━━ GIVEN ENTRIES ━━
(** The rest of the [switch] once the data has been read. *)
Definition on_payload (s : Session C) (h : rawHeader) (d : bytes) : turn :=
  let c := Cmd h in
  let id := StreamID h in
  if bool_decide (c = cmdPSH) then recv_PSH s id d
  else if bool_decide (c = cmdSYNACK) then recv_SYNACK s id d
  else if bool_decide (c = cmdWaste) then go_on s
  else if bool_decide (c = cmdSettings) then recv_Settings s d
  else if bool_decide (c = cmdAlert) then return_ s None
  else if bool_decide (c = cmdUpdatePaddingScheme) then recv_UpdatePaddingScheme s d
  else if bool_decide (c = cmdServerSettings) then recv_ServerSettings s d
  else go_on s.

(** [defer s.Close()] when the loop returns. *)
Definition finish (s : Session C) : Session C := set_pc (Close s).1 Returned.

(** The top of the loop: [if s.IsClosed() { return }].  This is the only place where the
    loop looks at [die]; from there it reads a header and, for some, data, and handles
    the frame even if the session is closed in the meantime. *)
Definition loop_top (s : Session C) : Session C :=
  match pc s with
  | Reading => if die s then finish s else s
  | _ => s
  end.

Definition end_turn (t : turn) : Session C :=
  match t with
  | (s, None) => loop_top s
  | (s, Some _) => finish s
  end.

(** The loop goes on from where it stands, as far as the bytes received allow;
    it does not move while it waits for more of them.  In [Piping] it goes on once
    the pipe write has returned, because the reader took everything or the stream
    was closed. *)
Definition recv_step (s : Session C) : Session C :=
  match pc s with
  | Returned => s
  | Piping o =>
      match objs s !! o with
      | Some st =>
          match Pipe.writing (st_pipe st) with
          | Some ws =>
              if negb (Pipe.wants_reader ws) || Pipe.done (st_pipe st) then
                loop_top (set_pc (update_obj s o (fun st => set_pipe st (Pipe.set_writing (st_pipe st) None))) Reading)
              else s
          | None => loop_top (set_pc s Reading)
          end
      | None => loop_top (set_pc s Reading)
      end
  | Reading =>
      match read_header (inp s) with
      | Some (h, r) => end_turn (on_header (set_inp s r) h)
      | None => s
      end
  | Payload h =>
      match read_full (Length h) (inp s) with
      | Some (d, r) => end_turn (on_payload (set_pc (set_inp s r) Reading) h d)
      | None => s
      end
  end.

(** [io.ReadFull] fails: the peer closed the connection, it broke, or the session was
    closed. *)
Definition recv_error (s : Session C) : Session C :=
  match pc s with
  | Reading | Payload _ => finish s
  | _ => s
  end.

(** [Run]: a server session runs the loop in the calling goroutine; a client
    session first queues its settings, printed in the order [order]. *)
Definition Run (s : Session C) (order : list (string * string)) : Session C :=
  if isClient s then
    let s := set_w s (MkWriter (w_conn (w s)) (sendPadding (w s)) true (buffer (w s)) (pktCounter (w s))) in
    let s := (writeControlFrame s (Frame cmdSettings 0 (StringMap.ToBytes order))).1 in
    loop_top (set_pc s Reading)
  else loop_top (set_pc s Reading).

(** The settings map of a client. *)
Definition client_settings (s : Session C) : gmap string string :=
  <["v" := "2"]> (<["client" := ProgramVersionName]> (<["padding-md5" := Md5 (padding s)]> ∅)).

(** ** Runs of a session *)

(** The operations that change a session, in any order: turns of the receive
    loop, bytes arriving from the peer, calls of the stream and session methods,
    the SYN watcher, and the goroutine of an accepted stream on a session without
    a handler.  [OpOpen] starts a call of [OpenStream] and two [OpOpenNext] end it.  The
    padding scheme is a variable that all sessions of a program share: [OpScheme] is an
    update of it by another session. *)
Inductive op :=
  | OpArrive (d : bytes)
  | OpRecv
  | OpReadError
  | OpOpen
  | OpOpenNext (o : nat)
  | OpScheme (p : PaddingFactory)
  | OpClose
  | OpSynTimeout
  | OpStreamClose (o : nat)
  | OpStreamRead (o : nat) (k : nat)
  | OpStreamWrite (o : nat) (b : bytes)
  | OpSuccess (o : nat)
  | OpFailure (o : nat) (err : option string)
  | OpReadDeadline (o : nat) (t : option Z) (now : Z)
  | OpWriteDeadline (o : nat) (t : option Z) (now : Z).

Definition op_stream (a : op) : option nat :=
  match a with
  | OpStreamClose o | OpStreamRead o _ | OpStreamWrite o _ | OpSuccess o | OpFailure o _
  | OpReadDeadline o _ _ | OpWriteDeadline o _ _ => Some o
  | _ => None
  end.

(** Nobody has a stream before the call of [OpenStream] that makes it has returned. *)
Definition held (s : Session C) (a : op) : bool :=
  match op_stream a with Some o => bool_decide (is_Some (openCalls s !! o)) | None => false end.

Definition run_op (s : Session C) (a : op) : Session C :=
  match a with
  | OpArrive d => set_inp s (inp s ++ d)
  | OpRecv => recv_step s
  | OpReadError => recv_error s
  | OpOpen => open_start s
  | OpOpenNext o => open_next s o
  | OpScheme p => set_padding s p
  | OpClose => (Close s).1
  | OpSynTimeout => synTimeout s
  | OpStreamClose o => (stream_Close s o).1
  | OpStreamRead o k => match stream_Read s o k with Some (s', _, _) => s' | None => s end
  | OpStreamWrite o b => (stream_Write s o b).1.1
  | OpSuccess o => (HandshakeSuccess s o).1
  | OpFailure o err => (HandshakeFailure s o err).1
  | OpReadDeadline o t now => (stream_SetReadDeadline s o t now).1
  | OpWriteDeadline o t now => (stream_SetWriteDeadline s o t now).1
  end.

Definition exec (s : Session C) (a : op) : Session C := if held s a then s else run_op s a.

Definition exec_all (s : Session C) (l : list op) : Session C := foldl exec s l.

End ops.

(** ** Well-formed sessions *)

#[export] Instance hook_eq_dec : EqDecision hook.
Proof. solve_decision. Defined.
(* ===== verification/ClientPool.v ===== *)
(** * ClientPool: the pool of sessions of a client (proxy/session/client.go)

    A client keeps its sessions in the map [sessions] and the ones without a stream
    in the skip list [idleSession] under the key [math.MaxUint64 - seq], so that the
    first entry is the youngest session.  [pool] is the heap of session objects, each
    a session of Session.v with its pool fields; [hooked] are the streams that
    [CreateStream] has opened, and [armed] those whose [dieHook] it has set.

    The operations of a session report the callbacks they ran in [hooks]; after
    each operation the client runs its callbacks for the new entries.  A stream's
    callback asks whether its session is closed: no operation closes the session after
    it has run such a callback, so asking after the operation gives the same answer.  The callback
    then inserts the session into the idle list in a second step ([return_session]), and
    anything may happen in between: [returning] are the sessions whose callback has asked
    and has not inserted, and [raced] those that died in that time.  In the same way [CreateStream] sets
    the callback of a stream in a step of its own after it has opened it.  Its call of [OpenStream] is
    one step here (Session.v and Link.v interleave its parts).

    The skip list is third-party code: [OrderedMap] says what the client relies on,
    and [assoc_map] is a concrete instance. *)

From S2P Require Import Prelude GoStrings StringMap Frame Padding NetConn WriteConn Pipe Session SessionSpec.
#[local] Open Scope string_scope.
#[local] Open Scope list_scope.
#[local] Open Scope Z_scope.
#[local] Set Warnings "-clear-no-such-hyp".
━━━
_ASSIGNMENT_: What lines in the records above include the string "OpSynTimeout"? Copy each one.

_SOLUTION FOR THIS TASK_:
  | OpSynTimeout
  | OpSynTimeout => synTimeout s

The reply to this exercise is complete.